• _ACTIVITY_: If "emit" shows up in a line of the material, return that line.
### SUPPLIED RECORDS
(** [scan_fails]: the read-only connection or its query failed. *)
Definition reconcile_git_apply_pending `{Toml} (data_dir : string) (scan_fails : bool) (w : MergeWorld R Sink Snap)
    : GitApplyRecoveryResult * MergeWorld R Sink Snap :=
  let report := MkGitApplyRecoveryResult 0 0 0 [] in
  if scan_fails then (report, w) else foldl (recovery_step data_dir) (report, w) (pending_git_apply_ids w).
End recovery.

(** ** One initiative *)

Section facts.
Context {R : Type} `{Git R} {Sink Snap : Type}.
Context (from_str : string → option Value) (sha256_hex : string → string).
Context (audit_dir : Sink → result ChainReadError (list (string * string))) (emit : MergeEvent → Sink → bool * Sink).
Context (clear_fails : string → option string) (error_text : ChainReadError → string) (git_error_text : MainMergeError → string).
Context (temp_dir : string → string) (fuel : nat).
Implicit Types w : MergeWorld R Sink Snap.

Abbreviation last_merge_of w i := (find_last_integration_merge from_str sha256_hex (audit_dir w.(mw_sink)) i).
Abbreviation recover := (recover_one_initiative from_str sha256_hex audit_dir emit clear_fails error_text git_error_text temp_dir fuel).
(** When the first sheet overflows, every later sheet overflows in the
    same way, because each pass starts again at the first glyph with an
    empty tree: the loop never ends. *)
Lemma sheets_loop_overflow_diverges (font : SFont) (w h : Z) (packed : bool)
    (n_layers : Z) (st0 : pass_state) :
  sheet_pass font 0 15 (sglyphs font)
    {| tree := new_node 0 0 w h; cur_x := 0; cur_y := 0; chars_out := [] |}
  = Ok (st0, false) ->
  forall fuel page_id layer n_pages chars,
    sheets_loop fuel font w h packed n_layers page_id layer n_pages chars
    = OutOfFuel.
Proof.
  intros Hfirst fuel. induction fuel as [|fuel IH]; intros page_id layer n_pages chars.
  - reflexivity.
  - cbn [sheets_loop].
    pose proof (sheet_pass_same_outcome font (sglyphs font)
                  0 15 page_id (if packed then Z.shiftl 1 layer else 15)
                  {| tree := new_node 0 0 w h; cur_x := 0; cur_y := 0; chars_out := [] |}
                  {| tree := new_node 0 0 w h; cur_x := 0; cur_y := 0; chars_out := chars |})
      as Hsame.
    rewrite Hfirst in Hsame.
    specialize (Hsame ltac:(repeat split)).
    destruct (sheet_pass font page_id _ (sglyphs font) _) as [[st r]| |];
      cbn in Hsame; try contradiction.
    destruct Hsame as [<- _]. cbn [Py.bind].
    destruct (layer =? n_layers - 1); apply IH.
Qed.
Lemma srcext_fits_refused (w : World) (v : HVal) (c : string)
      (rows rowsb : list Measured) :
  pd_header (heap w datain) !! "XBIN" = Some (v, c) ->
  select lib args (pd_image (heap w datain))
         (low_sources lib args (pd_image (heap w datain))) = Some rows ->
  select lib args (pd_image (heap w datain))
         (high_sources lib args (pd_image (heap w datain))) = Some rowsb ->
  forallb PrimFloat.is_finite (header_values args rows) = false ->
  exists w' : World,
    run_fits lib args datain w = Raise ValueError w' /\
    (dataout w' = Some datain /\
     (forall r : nat, r <> datain -> heap w' r = heap w r) /\
     pd_image (heap w' datain) = pd_image (heap w datain) /\
     trace w'
     = trace w
       ++ [ EvLog "debug"
              "Selected %d high thershold stars from Source Extrator catalog"
              [HInt (Z.of_nat (length rows))];
            EvLog "debug"
              "Selected %d low thershold stars from Source Extrator catalog"
              [HInt (Z.of_nat (length rowsb))] ] /\
     (PrimFloat.is_finite (Np.nanmean (map m_rh rows)) = false ->
      heap w' datain = heap w datain)).
Proof.
  intros HX Hlow Hhigh Hfin.
  unfold select in Hlow, Hhigh.
  destruct (sort_desc lib src_flux (low_sources _ _ _)) as [objects|] eqn:Ho;
    [|discriminate].
  destruct (sort_desc lib src_flux (high_sources _ _ _)) as [objectsb|] eqn:Hob;
    [|discriminate].
  simpl in Hlow, Hhigh.
  destruct (sort_desc lib (m_flux) (map _ objects)) as [all|] eqn:Hall;
    [|discriminate].
  destruct (sort_desc lib (m_flux) (map _ objectsb)) as [allb|] eqn:Hallb;
    [|discriminate].
  simpl in Hlow, Hhigh.
  injection Hlow as <-. injection Hhigh as <-.
  apply sort_desc_map in Hall as (objs & Hs & ->).
  apply sort_desc_map in Hallb as (objsb & Hsb & ->).
  unfold header_values in Hfin. cbn [forallb] in Hfin.
  rewrite filter_map_swap, !map_map in Hfin.
  rewrite !filter_map_swap.
  pose proof (evolves_refl w datain) as Hw.
  assert (Hend : forall (w' : World) (d : PipeData),
             evolves w w' datain d
               [ EvLog "debug"
                   "Selected %d high thershold stars from Source Extrator catalog"
                   [HInt (Z.of_nat
                            (length (List.filter
                                       (fun x => accepted (measure lib args
                                          (pd_image (heap w datain)) x))
                                       objs)))];
                 EvLog "debug"
                   "Selected %d low thershold stars from Source Extrator catalog"
                   [HInt (Z.of_nat
                            (length (List.filter
                                       (fun x => accepted (measure lib args
                                          (pd_image (heap w datain)) x))
                                       objsb)))] ]
               (Some datain) ->
             pd_image d = pd_image (heap w datain) ->
             dataout w' = Some datain /\
             (forall r : nat, r <> datain -> heap w' r = heap w r) /\
             pd_image (heap w' datain) = pd_image (heap w datain) /\
             trace w'
             = trace w
               ++ [ EvLog "debug"
                      "Selected %d high thershold stars from Source Extrator catalog"
                      [HInt (Z.of_nat
                               (length (List.filter
                                          (fun x => accepted (measure lib args
                                             (pd_image (heap w datain)) x))
                                          objs)))];
                    EvLog "debug"
                      "Selected %d low thershold stars from Source Extrator catalog"
                      [HInt (Z.of_nat
                               (length (List.filter
                                          (fun x => accepted (measure lib args
                                             (pd_image (heap w datain)) x))
                                          objsb)))] ]).
  { intros w' d (Hd & Hf & Hout & Ht) Himg. rewrite Hd. auto. }
  match type of Hfin with
  | (PrimFloat.is_finite ?x && _) = false =>
      destruct (PrimFloat.is_finite x) eqn:E1
  end.
  2:{ srcext_prefix ltac:(eapply bind_ex_Raise) Hw Ho Hob Hs Hsb.
      step_with ltac:(eapply bind_ex_Raise) Hw.
      refused Hw E1.
      destruct (Hend _ _ Hw eq_refl) as (P1 & P2 & P3 & P4).
      destruct Hw as (Hd & _). auto 6. }
  match type of Hfin with
  | (true && (PrimFloat.is_finite ?x && _)) = false =>
      destruct (PrimFloat.is_finite x) eqn:E2
  end.
  2:{ srcext_prefix ltac:(eapply bind_ex_Raise) Hw Ho Hob Hs Hsb.
      do 3 step_with ltac:(eapply bind_ex_Raise) Hw.
      refused Hw E2.
      destruct (Hend _ _ Hw eq_refl) as (P1 & P2 & P3 & P4).
      repeat (split; [assumption|]).
      intros Hc. discriminate (eq_trans (eq_sym E1) Hc). }
  match type of Hfin with
  | (true && (true && (PrimFloat.is_finite ?x && _))) = false =>
      destruct (PrimFloat.is_finite x) eqn:E3
  end.
  2:{ srcext_prefix ltac:(eapply bind_ex_Raise) Hw Ho Hob Hs Hsb.
      do 5 step_with ltac:(eapply bind_ex_Raise) Hw.
      refused Hw E3.
      destruct (Hend _ _ Hw eq_refl) as (P1 & P2 & P3 & P4).
      repeat (split; [assumption|]).
      intros Hc. discriminate (eq_trans (eq_sym E1) Hc). }
  match type of Hfin with
  | (true && (true && (true && (PrimFloat.is_finite ?x && _)))) = false =>
      destruct (PrimFloat.is_finite x) eqn:E4
  end.
  2:{ srcext_prefix ltac:(eapply bind_ex_Raise) Hw Ho Hob Hs Hsb.
      do 11 step_with ltac:(eapply bind_ex_Raise) Hw.
      refused Hw E4.
      destruct (Hend _ _ Hw eq_refl) as (P1 & P2 & P3 & P4).
      repeat (split; [assumption|]).
      intros Hc. discriminate (eq_trans (eq_sym E1) Hc). }
  match type of Hfin with
  | (true && (true && (true && (true && (PrimFloat.is_finite ?x && _)))))
    = false =>
      destruct (PrimFloat.is_finite x) eqn:E5
  end.
  2:{ srcext_prefix ltac:(eapply bind_ex_Raise) Hw Ho Hob Hs Hsb.
      do 13 step_with ltac:(eapply bind_ex_Raise) Hw.
      refused Hw E5.
      destruct (Hend _ _ Hw eq_refl) as (P1 & P2 & P3 & P4).
      repeat (split; [assumption|]).
      intros Hc. discriminate (eq_trans (eq_sym E1) Hc). }
  discriminate Hfin.
Qed.
(** * Project provisioning and metadata synchronisation
    (server/openshift/project.go)

    A shallow embedding of the OpenShift project handlers: validation,
    project creation, admin role binding, namespace annotations and the
    read-only queries.  Go strings are [string], HTTP status codes are
    [Z], a JSON document is a [JSON] tree whose objects are finite maps
    (gabs holds them as Go maps), and every blocking network call is one
    node of a program tree that a cluster answers.

    Not modelled: log output (it never influences a result) and the wire
    encoding of JSON (a body is either a document or undecodable bytes;
    numbers travel through unchanged), and Go's case mapping of
    letters outside ASCII. *)

From stdpp Require Import gmap strings list fin_maps.
From Stdlib Require Import ZArith Ascii String.

#[local] Set Warnings "-register-all".
#[local] Open Scope string_scope.
#[local] Open Scope Z_scope.

(** ** Strings *)

(** strings.ToLower and strings.ToUpper as Go computes them for a
    string of ASCII bytes: the 26 letters are mapped, every other byte
    is kept.  For a string with a byte above 127 Go maps the Unicode
    letters as well; that part is left out, bytes above 127 are kept
    as they are. *)
Definition lowerByte (c : ascii) : ascii :=
  let n := nat_of_ascii c in
  if (Nat.leb 65 n && Nat.leb n 90)%bool then ascii_of_nat (n + 32) else c.

Definition upperByte (c : ascii) : ascii :=
  let n := nat_of_ascii c in
  if (Nat.leb 97 n && Nat.leb n 122)%bool then ascii_of_nat (n - 32) else c.

Fixpoint mapBytes (f : ascii -> ascii) (s : string) : string :=
  match s with
  | EmptyString => EmptyString
  | String c rest => String (f c) (mapBytes f rest)
  end.

Definition ToLower (s : string) : string := mapBytes lowerByte s.
Definition ToUpper (s : string) : string := mapBytes upperByte s.

(** Every byte is below utf8.RuneSelf: the strings on which ToLower and
    ToUpper above are all of Go's case mapping. *)
Fixpoint isASCII (s : string) : bool :=
  match s with
  | EmptyString => true
  | String c rest => Nat.ltb (nat_of_ascii c) 128 && isASCII rest
  end.

(** len(s), as a Go int. *)
Definition len (s : string) : Z := Z.of_nat (String.length s).

(** strings.Split(s, sep) for a one-byte separator. *)
Fixpoint splitOn (sep : ascii) (s : string) (field : string) : list string :=
  match s with
  | EmptyString => [field]
  | String c rest =>
      if Ascii.eqb c sep then field :: splitOn sep rest EmptyString
      else splitOn sep rest (field ++ String c EmptyString)
  end.

Definition Split (s : string) (sep : ascii) : list string :=
  splitOn sep s EmptyString.

(** ** JSON documents *)

(** What encoding/json decodes into interface{}: nil, bool, number,
    string, []interface{} and map[string]interface{}. *)
Inductive JSON : Type :=
| JNull
| JBool (b : bool)
| JNum (n : Z)
| JStr (s : string)
| JArr (elems : list JSON)
| JObj (fields : gmap string JSON).

Definition isNil (j : JSON) : bool :=
  match j with JNull => true | _ => false end.

(** ** The gabs container (github.com/Jeffail/gabs, version 1.4.0)

    A *Container is a pointer to one interface{} value.  Search returns
    the nil pointer for a path that does not exist, and a container
    that holds nil for a path that ends in a JSON null; Data, S and
    Children may be called on the nil pointer, Set may not. *)
Module gabs.

(** The container Search returns, [None] being the nil pointer: walk
    the hierarchy through objects; on meeting an array before the end,
    collect the data of every element in which the rest is found. *)
Fixpoint SearchContainer (hierarchy : list string) : JSON -> option JSON :=
  match hierarchy with
  | [] => fun object => Some object
  | key :: rest =>
      fix at_key (object : JSON) : option JSON :=
        match object with
        | JObj mmap =>
            match mmap !! key with
            | Some child => SearchContainer rest child
            | None => None
            end
        | JArr marray =>
            let tmpArray := omap at_key marray in
            match tmpArray with
            | [] => None
            | _ => Some (JArr tmpArray)
            end
        | _ => None
        end
  end.

(** Data() of a container: nil for the nil pointer. *)
Definition Data (g : option JSON) : JSON :=
  match g with
  | Some object => object
  | None => JNull
  end.

(** Search(hierarchy...).Data(), the way the handlers read a document. *)
Definition Search (hierarchy : list string) (g : JSON) : JSON :=
  Data (SearchContainer hierarchy g).

(** S is the shorthand of Search for a hierarchy given element-wise;
    on the data of the nil pointer it finds nothing, as on the nil
    pointer itself. *)
Definition S (hierarchy : list string) (g : JSON) : JSON := Search hierarchy g.

(** Path: Search with the hierarchy written in dot notation, as the
    container it returns and as that container's data. *)
Definition PathContainer (path : string) (g : JSON) : option JSON :=
  SearchContainer (Split path ".") g.

Definition Path (path : string) (g : JSON) : JSON :=
  Search (Split path ".") g.

(** Set: store a value under a path, creating the missing objects on
    the way; on a path collision the document is left as it is (the
    callers drop the error). *)
Fixpoint Set_ (value : JSON) (path : list string) (object : JSON) : JSON :=
  match path with
  | [] => value
  | key :: rest =>
      match (if isNil object then JObj ∅ else object) with
      | JObj mmap =>
          JObj (<[key := Set_ value rest (default JNull (mmap !! key))]> mmap)
      | other => other
      end
  end.

(** ArrayAppend: append to the array under the path; where there is no
    array, a new one is started, with the value found there as its
    first element unless that value is nil. *)
Definition ArrayAppend (value : JSON) (path : list string) (g : JSON) : JSON :=
  match Search path g with
  | JArr array => Set_ (JArr (array ++ [value])%list) path g
  | JNull => Set_ (JArr [value]) path g
  | other => Set_ (JArr [other; value]) path g
  end.

(** Children: the elements of an array or the values of an object (Go
    leaves the order of the latter open; the map's own order is taken
    here), an error for anything else. *)
Definition Children (g : JSON) : option (list JSON) :=
  match g with
  | JArr array => Some array
  | JObj mmap => Some (snd <$> map_to_list mmap)
  | _ => None
  end.

(** Writing through a located container.  [g.Path(p)] hands out the
    very Go map stored inside [g] when the path ends in an object, so
    a Set on the result is seen by [g]; when the path ends anywhere
    else the result is detached from [g] and a Set on it is lost. *)
Fixpoint store (hierarchy : list string) (new : JSON) (object : JSON) : JSON :=
  match hierarchy with
  | [] => new
  | key :: rest =>
      match object with
      | JObj mmap =>
          match mmap !! key with
          | Some child => JObj (<[key := store rest new child]> mmap)
          | None => object
          end
      | _ => object
      end
  end.

(** What [g.Path(path).Set(value, key)] leaves of [g] when Path has
    found a container: the entry is written into an object of [g]; a
    container that holds nil takes the entry into a map of its own, and
    any other value is a path collision, both leaving [g] as it is.
    On the nil pointer that Path returns for a missing path Set panics:
    the callers check [PathContainer] before they come here. *)
Definition SetAt (path : string) (value : JSON) (key : string) (g : JSON) : JSON :=
  match Path path g with
  | JObj mmap => store (Split path ".") (Set_ value [key] (JObj mmap)) g
  | _ => g
  end.

End gabs.

(** ** Errors *)

(** A Go [error] value.  project.go builds its own with errors.New; the
    cluster resolver has its own error (spec 4.1), and the HTTP client
    reports a failed exchange with an error of the transport. *)
Inductive error : Type :=
| errorsNew (text : string)
| NotFoundError (clusterId : string)
| TransportError (text : string).

(** err.Error() *)
Definition Error (err : error) : string :=
  match err with
  | errorsNew text => text
  | NotFoundError _ => "cluster unknown"
  | TransportError text => text
  end.

(** ** HTTP exchanges *)

Definition StatusOK : Z := 200.
Definition StatusCreated : Z := 201.
Definition StatusBadRequest : Z := 400.
Definition StatusConflict : Z := 409.

(** A resolved cluster client: the cluster it talks to and its base URL. *)
Record ClusterClient : Type := { clusterId : string; baseURL : string }.

(** The plugin holds the configured clusters. *)
Record Plugin : Type := { clusters : list ClusterClient }.

Inductive body : Type :=
| Undecodable (raw : string)
| Doc (document : JSON).

Record Request : Type :=
  { reqClient : ClusterClient; reqMethod : string; reqPath : string;
    reqBody : option JSON }.

Record Response : Type := { StatusCode : Z; Body : body }.

(** What client.Do gives back: a response, or the transport's error text. *)
Definition answer : Type := Response + string.

(** gabs.ParseJSONBuffer(resp.Body) *)
Definition ParseJSONBuffer (b : body) : option JSON :=
  match b with
  | Doc document => Some document
  | Undecodable _ => None
  end.

(** ** Programs

    A handler is a tree: it returns, panics (a failed type assertion or
    a nil pointer), or issues one request and continues with the
    cluster's answer. *)
Inductive prog (A : Type) : Type :=
| Ret (a : A)
| Panic
| Do (req : Request) (k : answer -> prog A).

Arguments Ret {A} a.
Arguments Panic {A}.
Arguments Do {A} req k.

Fixpoint bind {A B : Type} (p : prog A) (f : A -> prog B) : prog B :=
  match p with
  | Ret a => f a
  | Panic => Panic
  | Do req k => Do req (fun ans => bind (k ans) f)
  end.

#[export] Instance prog_ret : MRet prog := @Ret.
#[export] Instance prog_bind : MBind prog := fun A B f p => bind p f.

(** A cluster (or a fleet of them) answers requests and moves on. *)
Definition server (W : Type) : Type := Request -> W -> answer * W.

Inductive outcome (A : Type) : Type :=
| Done (a : A)
| Panicked.

Arguments Done {A} a.
Arguments Panicked {A}.

(** Running a program against a server: the outcome, the server's final
    state and the exchanges in the order they happened. *)
Fixpoint run {W A : Type} (srv : server W) (p : prog A) (w : W)
  : outcome A * W * list (Request * answer) :=
  match p with
  | Ret a => (Done a, w, [])
  | Panic => (Panicked, w, [])
  | Do req k =>
      let '(ans, w1) := srv req w in
      let '(o, w2, tr) := run srv (k ans) w1 in
      (o, w2, (req, ans) :: tr)
  end.

(** The requests a run has sent. *)
Definition requests {W A : Type} (r : outcome A * W * list (Request * answer))
  : list Request := fst <$> snd r.

Definition result {W A : Type} (r : outcome A * W * list (Request * answer))
  : outcome A := fst (fst r).

(** Reading a trace: whether a request went to a cluster with a method
    and a path, the bodies sent with such requests, and the documents
    served in answer to them. *)
Definition matches (id method path : string) (req : Request) : bool :=
  String.eqb (clusterId (reqClient req)) id
  && String.eqb (reqMethod req) method
  && String.eqb (reqPath req) path.

Definition sent (id method path : string) (tr : list (Request * answer))
  : list JSON :=
  omap (fun e : Request * answer =>
          if matches id method path (fst e) then reqBody (fst e) else None) tr.

Definition served (id method path : string) (tr : list (Request * answer))
  : list JSON :=
  omap (fun e : Request * answer =>
          if matches id method path (fst e) then
            match snd e with
            | inl resp => ParseJSONBuffer (Body resp)
            | inr _ => None
            end
          else None) tr.

(** ** What the handlers write *)

Record ProjectInformation : Type :=
  { Kontierungsnummer : string; MegaID : string }.

Record NewTestProjectCommand : Type :=
  { Project : string; ClusterId : string }.

(** The value handed to c.JSON. *)
Inductive payload : Type :=
| ApiResponse (Message : string)
| ProjectInformationBody (pi : option ProjectInformation).

(** One c.JSON(code, obj) call. *)
Definition written : Type := Z * payload.

(** ** A reference cluster

    An in-memory stand-in for the platform, used to exercise the handlers
    on concrete inputs.  It keeps one document per cluster and path:
    a GET serves the stored document (404 when there is none), a PUT
    stores the body it is sent, and a POST of a project request creates
    the namespace and its admin role binding from [template] and
    [binding] (409 when the namespace exists). *)
Definition memStore : Type := gmap (string * string) JSON.

Definition memCluster (template binding : JSON) : server memStore :=
  fun req w =>
    let at_ (path : string) := (clusterId (reqClient req), path) in
    if String.eqb (reqMethod req) "GET" then
      match w !! at_ (reqPath req) with
      | Some document => (inl {| StatusCode := 200; Body := Doc document |}, w)
      | None => (inl {| StatusCode := 404; Body := Undecodable "not found" |}, w)
      end
    else if String.eqb (reqMethod req) "PUT" then
      match reqBody req with
      | Some document =>
          (inl {| StatusCode := 200; Body := Doc document |},
           <[at_ (reqPath req) := document]> w)
      | None => (inl {| StatusCode := 400; Body := Undecodable "no body" |}, w)
      end
    else
      match gabs.Path "metadata.name" (default JNull (reqBody req)) with
      | JStr name =>
          let namespace := at_ ("api/v1/namespaces/" ++ name) in
          let admins := at_ ("oapi/v1/namespaces/" ++ name ++ "/rolebindings/admin") in
          match w !! namespace with
          | Some _ => (inl {| StatusCode := 409; Body := Undecodable "exists" |}, w)
          | None =>
              (inl {| StatusCode := 201; Body := Doc template |},
               <[namespace := template]> (<[admins := binding]> w))
          end
      | _ => (inl {| StatusCode := 400; Body := Undecodable "no name" |}, w)
      end.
######
• _RESPONSE_:
Context (audit_dir : Sink → result ChainReadError (list (string * string))) (emit : MergeEvent → Sink → bool * Sink).
Abbreviation recover := (recover_one_initiative from_str sha256_hex audit_dir emit clear_fails error_text git_error_text temp_dir fuel).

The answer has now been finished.